# Prepare.ipynb

In [5]:
import nltk
import pandas as pd
import numpy as np
from nltk.corpus import stopwords
from nltk.tokenize import word_tokenize
from sklearn.model_selection import train_test_split
import random
random.seed(2023)
import seaborn as sns
import matplotlib.pyplot as plt
import re

%matplotlib inline

nltk.download('stopwords')

import warnings
warnings.filterwarnings("ignore")

[nltk_data] Downloading package stopwords to /root/nltk_data...
[nltk_data]   Package stopwords is already up-to-date!

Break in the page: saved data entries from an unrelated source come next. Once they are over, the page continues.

(** * helm-migrate-release: moving Helm release records between storage drivers

    A shallow embedding of [main.go].  The program is a sequential script over
    two external SDKs (the Helm action/storage packages and the Kubernetes
    client).  The SDK calls are taken as an interface, [Cluster]; the program
    itself is written in a small state-and-output monad over it, so that every
    external call and every line the program's own print statements write
    shows up, in order, in a trace. *)

From Stdlib Require Import List String Ascii ZArith Bool Lia DecimalString.
Import ListNotations.
Local Open Scope string_scope.
Local Open Scope Z_scope.

(** ** Data *)

(** A non-nil Go [error], identified with its message; [option error] is a Go
    [error] value, [None] being [nil]. *)
Definition error := string.

(** The fields of a Helm [release.Release] the program reads. *)
Record Release := mkRelease {
  Name : string;
  Namespace : string;
  Version : Z
}.

(** The package-level flag variables. *)
Record Flags := mkFlags {
  kubeconfig : string;
  to : string;
  namespace : string;
  maxHist : Z
}.

(** [*kubernetes.Clientset], known by the kubeconfig it was built from. *)
Record Clientset := mkClientset {
  clientKubeconfig : string
}.

(** [*action.Configuration], known by the arguments of its [Init]. *)
Record ActionCfg := mkActionCfg {
  cfgKubeconfig : string;
  cfgNamespace : string;
  cfgDriver : string
}.

Record Migrator := mkMigrator {
  clientset : Clientset;
  actionCfg : ActionCfg
}.

(** The two target drivers of [migrateRelease]'s switch. *)
Inductive ResourceKind := ConfigMaps | Secrets.

(** [*storage.Storage] over [clientset.CoreV1().ConfigMaps(ns)] or
    [clientset.CoreV1().Secrets(ns)]. *)
Record Storage := mkStorage {
  storageClient : Clientset;
  storageKind : ResourceKind;
  storageNamespace : string
}.

(** What the program does to the outside, in the order it does it: the lines
    its own [fmt.Print*] statements write to standard output, and its calls
    into the SDKs.  What an SDK writes while a call runs is not an event of
    its own. *)
Inductive Event :=
| Stdout (s : string)
| HistoryRun (cfg : ActionCfg) (releaseName : string) (max : Z)
| ListRun (cfg : ActionCfg) (allNamespaces : bool)
| StorageCreate (st : Storage) (r : Release) (err : option error)
| ReleasesDelete (cfg : ActionCfg) (releaseName : string) (version : Z)
    (err : option error).

(** ** The external SDKs

    Each call takes the state of the outside world and returns the new state
    with the call's Go results; a pair [(value, err)] is a sum, since the
    program reads the value only when [err == nil].  The closure [main.go]
    hands to [cfg.Init] prints the SDK's debug lines on standard output; the
    SDK calls it from within later calls through the configuration, so those
    lines belong to the call: a [Stdout] event is always a line of the
    program's own. *)
Record Cluster := mkCluster {
  World : Type;
  BuildConfigFromFlags : string -> World -> World * option error;
  NewForConfig : string -> World -> World * (error + Clientset);
  cfgInit : ActionCfg -> World -> World * option error;
  historyRun : ActionCfg -> string -> Z -> World -> World * (error + list Release);
  listRun : ActionCfg -> bool -> World -> World * (error + list Release);
  storageCreate : Storage -> Release -> World -> World * option error;
  releasesDelete : ActionCfg -> string -> Z -> World -> World * option error
}.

# Load the Data and Initial Exploration

In [6]:
df = pd.read_csv("emails.csv")  # Original file: "emails.csv"

print("First 5 rows of the dataset:")
display(df.head())

print("\nColumns in the dataset:", df.columns.tolist())
print("Data Shape:", df.shape)

print("\nSample distribution of the 'spam' column:")
print(df['spam'].value_counts())

num_spam = df[df['spam'] == 1].shape[0]
num_ham  = df[df['spam'] == 0].shape[0]
pct_spam = (num_spam / (num_spam + num_ham)) * 100
pct_ham  = (num_ham / (num_spam + num_ham)) * 100

print(f"\nPercentage of spam emails = {pct_spam:.2f}%")
print(f"Percentage of ham emails  = {pct_ham:.2f}%")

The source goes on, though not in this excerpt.